That makes great sense, Alison, to have a private portal that uses the natural technology tools that people use in communications. Healthcare IS an information sharing business and a lot of time is wasted in that effort; not to mention errors with inaccurate communications.
Having professional social networks, if built right, could be a great fundamental tool for increased effectiveness.
It would be even better if the AMA would become the sponsored host - where there is a trusted channel and fully compliant with the data/privacy issues.
"However, I still believe that the major chunk of doctors' time should be spent in clinics and hospitals to physically examining the patients rather than online. Sometimes advice rendered on social media are not taken in right perspective by recipients. People with varied understanding interpret the messages according to their own understanding and IQ about a certain subject and may act upon it erroneously."
Same was the problem with that health care apps ...Though it was a brilliant initiative ever taken in the field of IT but usually fall short of expectations of the users when it comes to accuracy issues...the reason is the same i.e absence of one to one meeting feature in all these advancements.
I think it's a good idea and you could see the need for similar platforms for other industries, say financial, where multiple people are involved in taking care of the customer, but privacy is a major concern. It goes a step beyond existing enterprise social networks because of the HIPAA and European privacy standards and its tight ties to the healthcare community.
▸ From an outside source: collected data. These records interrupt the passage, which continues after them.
(** ** Lemmas *)

(** What a redirect server can answer: a redirect to the configured host, or the
    generic page of a bad request. *)
Lemma redirect_service_spec fs opts p404 p50x req :
  let location := concat_str ["https://"; https_hostname opts; ":"; dec (https_port opts);
                              uri_to_string (req_uri req)] in
  let allowed := ∃ host, typed_get decode_host H_HOST (req_headers req) = Some host ∧ host ∈ allowed_hosts opts in
  match redirect_service fs opts p404 p50x req with
  | Ok resp =>
      allowed ∧ resp_status resp = SC_MOVED_PERMANENTLY ∧ resp_body resp = BodyEmpty
        ∧ get_header resp H_LOCATION = Some location
      ∨ ¬ allowed ∧ resp_status resp = SC_BAD_REQUEST
        ∧ resp_body resp = if is_head (req_method req) then BodyEmpty else BodyBytes (generic_page SC_BAD_REQUEST)
  | Err _ => False
  | Panic => allowed ∧ hv_from_str location = None
  end.
Proof.
  intros location allowed. pose proof (redirect_to_https_spec req opts) as Hs. cbv zeta in Hs.
  fold location allowed in Hs. unfold redirect_service.
  destruct (redirect_to_https req opts) as [resp|s|]; [by left|destruct Hs as [-> Hna]|done].
  destruct (error_response_spec fs (req_uri req) (req_method req) SC_BAD_REQUEST p404 p50x)
    as (resp & content & -> & Hst & _ & _ & Hb & _ & Hc). right. split_and!; [done..|].
  rewrite Hb. destruct Hc as [->|[[Hc _]|[Hc _]]]; [done|discriminate Hc|discriminate Hc].
Qed.

Lemma tls_config_Ok fs bufs cert key config :
  fs_total fs → tls_config fs bufs cert key = Ok config →
  ∃ certs k, identity fs (tls_builder cert key) certs k
    ∧ with_single_cert certs k = inl (sc_base config) ∧ alpn_protocols config = ["h2"; "http/1.1"].
Proof.
  intros Hfs Ht. unfold tls_config in Ht. cbv zeta in Ht. set (b := tls_builder cert key) in *.
  match type of Ht with context [build fs bufs ?f b] => set (fuel := f) in Ht end.
  destruct (build_outcome fs bufs fuel b Hfs) as (r & Hb & Hr).
  - split_and!; [..|unfold fuel; lia]; intros d Hd; unfold fuel; rewrite Hd; cbn; lia.
  - rewrite Hb in Ht. destruct r as [cfg|[]|]; simplify_eq. naive_solver.
Qed.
All users of this network are clinicians, so they're all doctors, nurses, or specialists, eliminating the use by regular citizens who would chime in with uninformed information. These clinicians are only discussing patient cases when they're involved in a particular person's care, I believe, so it's not a free-for-all but does make it easier for doctors and specialists to collaborate, something they do now without a dedicated social media platform. DocCom argues that a dedicated social media network gives clinicians the privacy and security to discuss cases in small, related groups, and that's something they can't easily do now via phone, fax, or pager.
Social networks are making inroads to everybody's personal lives. It's a pleasant concept to utilize this forum by the healthcare professionals to serve the humanity. However, I still believe that the major chunk of doctors' time should be spent in clinics and hospitals to physically examining the patients rather than online. Sometimes advice rendered on social media are not taken in right perspective by recipients. People with varied understanding interpret the messages according to their own understanding and IQ about a certain subject and may act upon it erroneously. Moreover, much of the issues could not be discussed due to associated privacy issues with patients. Nevertheless, social media can and would play a significant role in this very domain for the better understanding and education of people about healthcare issues through social media.
For space reasons, I didn't go into all the security but on the identity front, DocCom federates user info against data the organization holds and uses workflow that's enabled by the organization or network for domain validation. The social network uses encryption and received certification for ISO 27001, N3 IGTK, HIPAA, and the European Data Protection Act. It's designed for smartphones, either hospital- or physician-owned to address BYOD. One of the challenges is, obviously, security from a technology perspective and from a resistance POV, and security is one reason many other collaborative tools and enterprise social networks are off-limits for healthcare professionals.